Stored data
Lemma encode_field_nonempty w : (0 < length (encode_field w))%nat.
Proof. unfold encode_field. rewrite length_app. pose proof (encode_varint_nonempty (wire_number w * 8 + wire_type w)). lia. Qed.

Section WalkerSpec.
Context (double_text : N -> jstr).

Lemma next_field_encoded pre w post : wire_ok w ->
  next_field double_text (pre ++ encode_field w ++ post) (length pre) =
  Ok (read_field w, (length pre + length (encode_field w))%nat).
Proof.
  intros [Hn Hw]. unfold next_field, encode_field.
  assert (Hwire : (wire_type w < 8)%N) by (by destruct w). destruct (tag_parts (wire_number w) _ Hwire) as [Hnum Hty].
  set (tag := (wire_number w * 8 + wire_type w)%N) in *.
  assert (Htag : (tag < 2 ^ 70)%N) by (unfold tag; change (2 ^ 70)%N with (2 ^ 67 * 8)%N; lia).
  set (head := pre ++ encode_varint tag).
  replace (pre ++ (encode_varint tag ++ wire_payload w) ++ post) with (pre ++ encode_varint tag ++ wire_payload w ++ post)
    by (by rewrite !app_assoc).
  rewrite varint_encoded by done. cbn [mbind result_bind fst snd]. cbv zeta. rewrite Hnum, Hty.
  replace (length pre + length (encode_varint tag))%nat with (length head) by (unfold head; by rewrite length_app).
  replace (pre ++ encode_varint tag ++ wire_payload w ++ post) with (head ++ wire_payload w ++ post)
    by (unfold head; by rewrite <- app_assoc).
  rewrite (proj2 (N.eqb_neq _ 0)) by lia.
  replace (length pre + length (encode_varint tag ++ wire_payload w))%nat with (length head + length (wire_payload w))%nat
    by (unfold head; rewrite !length_app; lia).
  destruct w as [number bytes|number value|number p|number p]; cbn [wire_type wire_payload read_field wire_number] in *.
  - change (2 =? 0)%N with false. change (2 =? 2)%N with true. cbv iota.
    rewrite <- app_assoc. rewrite varint_encoded by done. cbn [mbind result_bind fst snd].
    rewrite (proj2 (N.ltb_ge _ _)) by (rewrite !length_app; lia). cbv zeta. rewrite Nat2N.id.
    f_equal. f_equal; [|rewrite length_app; lia]. f_equal.
    rewrite app_assoc. replace (length head + length (encode_varint (N.of_nat (length bytes))))%nat
      with (length (head ++ encode_varint (N.of_nat (length bytes)))) by (by rewrite length_app).
    by rewrite drop_app_length, take_app_length.
  - change (0 =? 0)%N with true. cbv iota. rewrite varint_encoded by done. done.
  - change (1 =? 0)%N with false. change (1 =? 2)%N with false. change ((1 =? 1)%N || (1 =? 5)%N) with true. cbv iota zeta.
    change (1 =? 1)%N with true. cbv iota. rewrite (proj2 (Nat.ltb_ge _ _)) by (rewrite !length_app; lia). by rewrite Hw.
  - change (5 =? 0)%N with false. change (5 =? 2)%N with false. change ((5 =? 1)%N || (5 =? 5)%N) with true. cbv iota zeta.
    change (5 =? 1)%N with false. cbv iota. rewrite (proj2 (Nat.ltb_ge _ _)) by (rewrite !length_app; lia). by rewrite Hw.
Qed.

(** What a loop does with the fields one after the other. *)
Fixpoint visit {A} (body : ProtoField -> A -> result jstr A) (fs : list ProtoField) (acc : A) : result jstr A :=
  match fs with
  | [] => Ok acc
  | f :: fs => acc ← body f acc; visit body fs acc
  end.

Lemma fields_from_encoded {A} (body : ProtoField -> A -> result jstr A) fs fuel pre acc :
  Forall wire_ok fs -> (length (encode_message fs) <= fuel)%nat ->
  fields_from double_text fuel body (pre ++ encode_message fs) (length pre) acc = visit body (map read_field fs) acc.
Proof.
  intros Hfs. revert fuel pre acc. induction Hfs as [|w fs Hw _ IH]; intros fuel pre acc Hfuel.
  - rewrite app_nil_r. destruct fuel; [done|]. cbn [fields_from]. by rewrite Nat.ltb_irrefl.
  - change (encode_message (w :: fs)) with (encode_field w ++ encode_message fs) in *.
    rewrite length_app in Hfuel. pose proof (encode_field_nonempty w). destruct fuel as [|fuel]; [lia|].
    cbn [fields_from map visit]. rewrite (proj2 (Nat.ltb_lt _ _)) by (rewrite !length_app; lia).
    rewrite next_field_encoded by done. cbn [mbind result_bind fst snd].
    destruct (body (read_field w) acc) as [acc'|m]; [|done]. cbn [mbind result_bind].
    rewrite <- length_app, app_assoc. apply IH. lia.
Qed.

(** A turn reads forward, within the message, and a [bytes] field is a part of it. *)
Lemma varint_groups_forward groups message at_ value shift r :
  varint_groups groups message at_ value shift = Ok r -> (at_ < snd r <= length message)%nat.
Proof.
  revert at_ value shift. induction groups as [|groups IH]; intros at_ value shift; cbn [varint_groups]; [done|].
  destruct (message !! at_) as [b|] eqn:E; [|done]. apply lookup_lt_Some in E. cbv zeta.
  destruct (_ =? 0)%N; [intros [= <-]; cbn; lia|]. intros H%IH. lia.
Qed.

Lemma next_field_forward message cursor f next :
  next_field double_text message cursor = Ok (f, next) ->
  (cursor < next <= length message)%nat /\
  forall n bytes, f = bytes_field n bytes -> bytes = subarray message (next - length bytes) (length bytes).
Proof.
  unfold next_field. intros (tag & Ht%varint_groups_forward & H)%bind_ok. cbv zeta in H.
  destruct (_ =? 0)%N in H; [done|]. destruct (_ =? 0)%N in H.
  { apply bind_ok in H as (v & Hv%varint_groups_forward & [= <- <-]). split; [lia|done]. }
  destruct (_ =? 2)%N in H.
  { apply bind_ok in H as (len & Hl%varint_groups_forward & H). destruct (N.ltb_spec (N.of_nat (length message)) (N.of_nat (snd len) + fst len)); [done|].
    injection H as <- <-. split; [lia|]. intros n bytes [= _ <-]. unfold subarray.
    rewrite length_take, length_drop, Nat.min_l by lia. by rewrite Nat.add_sub. }
  destruct (_ || _) in H; [|done]. destruct (Nat.ltb_spec (length message) (snd tag + (if (N.land (fst tag) 7 =? 1)%N then 8 else 4)));
    [done|]. injection H as <- <-. split; [|done]. destruct (_ =? 1)%N in *; lia.
Qed.

(** Enough fuel is as good as any: what the loop answers does not depend on it. *)
Lemma fields_from_fuel {A} (body : ProtoField -> A -> result jstr A) message fuel fuel' cursor acc :
  (length message - cursor <= fuel)%nat -> (length message - cursor <= fuel')%nat ->
  fields_from double_text fuel body message cursor acc = fields_from double_text fuel' body message cursor acc.
Proof.
  revert fuel' cursor acc. induction fuel as [|fuel IH]; intros fuel' cursor acc H H'.
  - destruct fuel'; [done|]. cbn [fields_from]. by rewrite (proj2 (Nat.ltb_ge _ _)) by lia.
  - destruct fuel' as [|fuel'].
    + cbn [fields_from]. by rewrite (proj2 (Nat.ltb_ge _ _)) by lia.
    + cbn [fields_from]. destruct (Nat.ltb_spec cursor (length message)); [|done].
      destruct (next_field double_text message cursor) as [[f next]|m] eqn:E; [|done]. cbn [mbind result_bind fst snd].
      destruct (body f acc) as [acc'|m]; [|done]. cbn [mbind result_bind].
      apply next_field_forward in E as [E _]. apply IH; lia.
Qed.

(** The walker reads what a protobuf writer writes and stops on anything
    else: over an encoded message the loop visits its fields, in order and
    nothing else; over any bytes each turn moves the cursor forward within them
    and hands the body a part of them, and the loop is the one without fuel. *)
Theorem for_fields_spec {A} (body : ProtoField -> A -> result jstr A) (acc : A) :
  (forall fs, Forall wire_ok fs ->
     for_fields double_text body (encode_message fs) acc = visit body (map read_field fs) acc) /\
  (forall message cursor f next, next_field double_text message cursor = Ok (f, next) ->
     (cursor < next <= length message)%nat /\
     forall n bytes, f = bytes_field n bytes -> bytes = subarray message (next - length bytes) (length bytes)) /\
  (forall message cursor fuel,
     (length message - cursor <= fuel)%nat ->
     fields_from double_text fuel body message cursor acc =
     if (cursor <? length message)%nat then
       next ← next_field double_text message cursor;
       acc' ← body (fst next) acc;
       fields_from double_text fuel body message (snd next) acc'
     else Ok acc).
Proof.
  split_and!.
  - intros fs Hfs. apply (fields_from_encoded body fs _ []); done.
  - apply next_field_forward.
  - intros message cursor fuel Hf. rewrite (fields_from_fuel body message fuel (S fuel)) by lia.
    cbn [fields_from]. destruct (Nat.ltb_spec cursor (length message)); [|done].
    destruct (next_field double_text message cursor) as [[f next]|m] eqn:E; [|done]. done.
Qed.
End WalkerSpec.

(** ** Lemmas: the report *)

Lemma bitSet_testbit v b : bitSet v b = N.testbit v b.
Proof.
  unfold bitSet. assert (H : N.land (N.shiftr v b) 1 = N.b2n (N.testbit v b)).
  { apply N.bits_inj. intros i. rewrite N.land_spec, N.shiftr_spec'. destruct (N.eqb_spec i 0) as [->|Hi].
    - rewrite N.add_0_l. by destruct (N.testbit v b).
    - replace (N.testbit 1 i) with false by (symmetry; apply (N.bits_above_log2 1 i); cbn; lia).
      rewrite andb_false_r. symmetry. apply N.bits_above_log2. destruct (N.testbit v b); cbn; lia. }
  rewrite H. by destruct (N.testbit v b).
Qed.

Lemma byte_bits_above b i : (b < 256)%N -> (8 <= i)%N -> N.testbit b i = false.
Proof.
  intros Hb Hi. replace b with (b mod 2 ^ 8)%N by (apply N.mod_small; exact Hb). by apply N.mod_pow2_bits_high.
Qed.

(** Bit [i] of a little-endian word is bit [i mod 8] of byte [i / 8]. *)
Lemma read_le_testbit bytes offset width value acc : Forall (fun b => (b < 256)%N) bytes ->
  read_le bytes offset width acc = Some value ->
  forall k i byte, (k < width)%nat -> (i < 8)%N -> bytes !! (offset + k)%nat = Some byte ->
    N.testbit value (8 * N.of_nat k + i) = N.testbit byte i.
Proof.
  intros Hb. revert acc. induction width as [|width IH]; intros acc Hr k i byte Hk Hi Hbyte; [lia|].
  cbn [read_le] in Hr. destruct (bytes !! (offset + width)%nat) as [top|] eqn:Et; [|done]. cbn [mbind option_bind] in Hr.
  destruct (decide (k = width)) as [->|Hne]; [|by apply (IH _ Hr); [lia|..]].
  assert (Hhigh : forall w acc v, read_le bytes offset w acc = Some v -> forall j,
      N.testbit v (8 * N.of_nat w + j) = N.testbit acc j).
  { clear -Hb. induction w as [|w IHw]; intros acc v Hr j; cbn [read_le] in Hr.
    - injection Hr as <-. f_equal.
    - destruct (bytes !! (offset + w)%nat) as [b|] eqn:Eb; [|done]. cbn [mbind option_bind] in Hr.
      replace (8 * N.of_nat (S w) + j)%N with (8 * N.of_nat w + (8 + j))%N by lia.
      rewrite (IHw _ _ Hr), N.lor_spec, (byte_bits_above b) by (lia || exact (Forall_lookup_1 _ _ _ _ Hb Eb)).
      rewrite orb_false_r, N.shiftl_spec_high' by lia. f_equal. lia. }
  rewrite (Hhigh _ _ _ Hr), N.lor_spec, N.shiftl_spec_low by done. cbn [orb]. congruence.
Qed.

Lemma read_le_some bytes offset width acc : (offset + width <= length bytes)%nat -> is_Some (read_le bytes offset width acc).
Proof.
  revert acc. induction width as [|width IH]; intros acc H; [by eexists|]. cbn [read_le].
  destruct (lookup_lt_is_Some_2 bytes (offset + width)%nat ltac:(lia)) as [b ->]. cbn [mbind option_bind]. apply IH. lia.
Qed.

(** Every read of the report is within its 1184 bytes. *)
Lemma securityFieldsOf_some report : (SNP_REPORT_BYTES <= length report)%nat ->
  exists s policy, securityFieldsOf report = Some s /\ readUint64LE report SNP_POLICY_OFFSET = Some policy /\
    rs_policy s = policyOf policy.
Proof.
  unfold SNP_REPORT_BYTES. intros Hl. unfold securityFieldsOf, readUint32LE, readUint64LE, readUintLE.
  repeat match goal with |- context [read_le report ?o ?w 0] =>
    let H := fresh in let v := fresh "v" in
    destruct (read_le_some report o w 0) as [v H]; [vm_compute in Hl |- *; lia|]; rewrite !H; clear H; cbn [mbind option_bind]
  end. by eexists _, _.
Qed.

Lemma bindsPublicKey_spec reportData spki : length spki = SPKI_DIGEST_BYTES ->
  (bindsPublicKey reportData spki = true <-> take SPKI_DIGEST_BYTES reportData = spki).
Proof.
  unfold bindsPublicKey, SPKI_DIGEST_BYTES. intros Hs. rewrite Hs, Nat.eqb_refl. cbn [negb orb].
  destruct (Nat.ltb_spec (length reportData) 32) as [H|H].
  - split; [done|]. intros <-. rewrite length_take in Hs. lia.
  - assert (Hl : length (take 32 reportData) = length spki) by (rewrite length_take; lia).
    pose proof (fingerprintsEqual_spec (Js (take 32 reportData)) (Js spki)) as Hf.
    unfold fingerprintsEqual, jlength in Hf. cbn [units] in Hf. rewrite Hl, Z.eqb_refl in Hf. cbn [negb] in Hf.
    rewrite Hf. split; [by intros [= ->]|by intros ->].
Qed.

(** ** What the reader promises *)

Section ReaderSpec.
Context `{P : Platform} {C : Crypto} (double_text : N -> jstr).

(** The hardware branches among the fields of a message. *)
Definition branch_of (w : wire_field) : option (RootEvidenceType * list N) :=
  match w with
  | on_wire_bytes n bytes => (fun t => (t, bytes)) <$> BRANCH_FIELDS n
  | _ => None
  end.

Lemma visit_branches fs found :
  visit branch_field (map read_field fs) found =
  match found, omap branch_of fs with
  | _, [] => Ok found
  | None, [b] => Ok (Some b)
  | _, _ => Err MANY_BRANCHES
  end.
Proof.
  revert found. induction fs as [|w fs IH]; intros found; [by destruct found|]. cbn [map visit].
  assert (Hskip : branch_of w = None -> branch_field (read_field w) found = Ok found).
  { destruct w as [n b|n v|n p|n p]; try done. cbn. by destruct (BRANCH_FIELDS n). }
  change (omap branch_of (w :: fs)) with
    (match branch_of w with Some b => b :: omap branch_of fs | None => omap branch_of fs end).
  destruct (branch_of w) as [tb|] eqn:Ew.
  - destruct w as [n b|n v|n p|n p]; try done. cbn in Ew |- *. destruct (BRANCH_FIELDS n) as [t|]; [|done].
    injection Ew as <-. destruct found as [f|]; [done|]. cbn [mbind result_bind]. rewrite IH.
    by destruct (omap branch_of fs).
  - rewrite Hskip by done. cbn [mbind result_bind]. apply IH.
Qed.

*Brief*.
From the records above, print exactly the lines that run from the line with "next_field double_text (pre" to the line with "set (head := pre ++ encode_varint tag).", inclusive.

*Expected answer*.
  next_field double_text (pre ++ encode_field w ++ post) (length pre) =
  Ok (read_field w, (length pre + length (encode_field w))%nat).
Proof.
  intros [Hn Hw]. unfold next_field, encode_field.
  assert (Hwire : (wire_type w < 8)%N) by (by destruct w). destruct (tag_parts (wire_number w) _ Hwire) as [Hnum Hty].
  set (tag := (wire_number w * 8 + wire_type w)%N) in *.
  assert (Htag : (tag < 2 ^ 70)%N) by (unfold tag; change (2 ^ 70)%N with (2 ^ 67 * 8)%N; lia).
  set (head := pre ++ encode_varint tag).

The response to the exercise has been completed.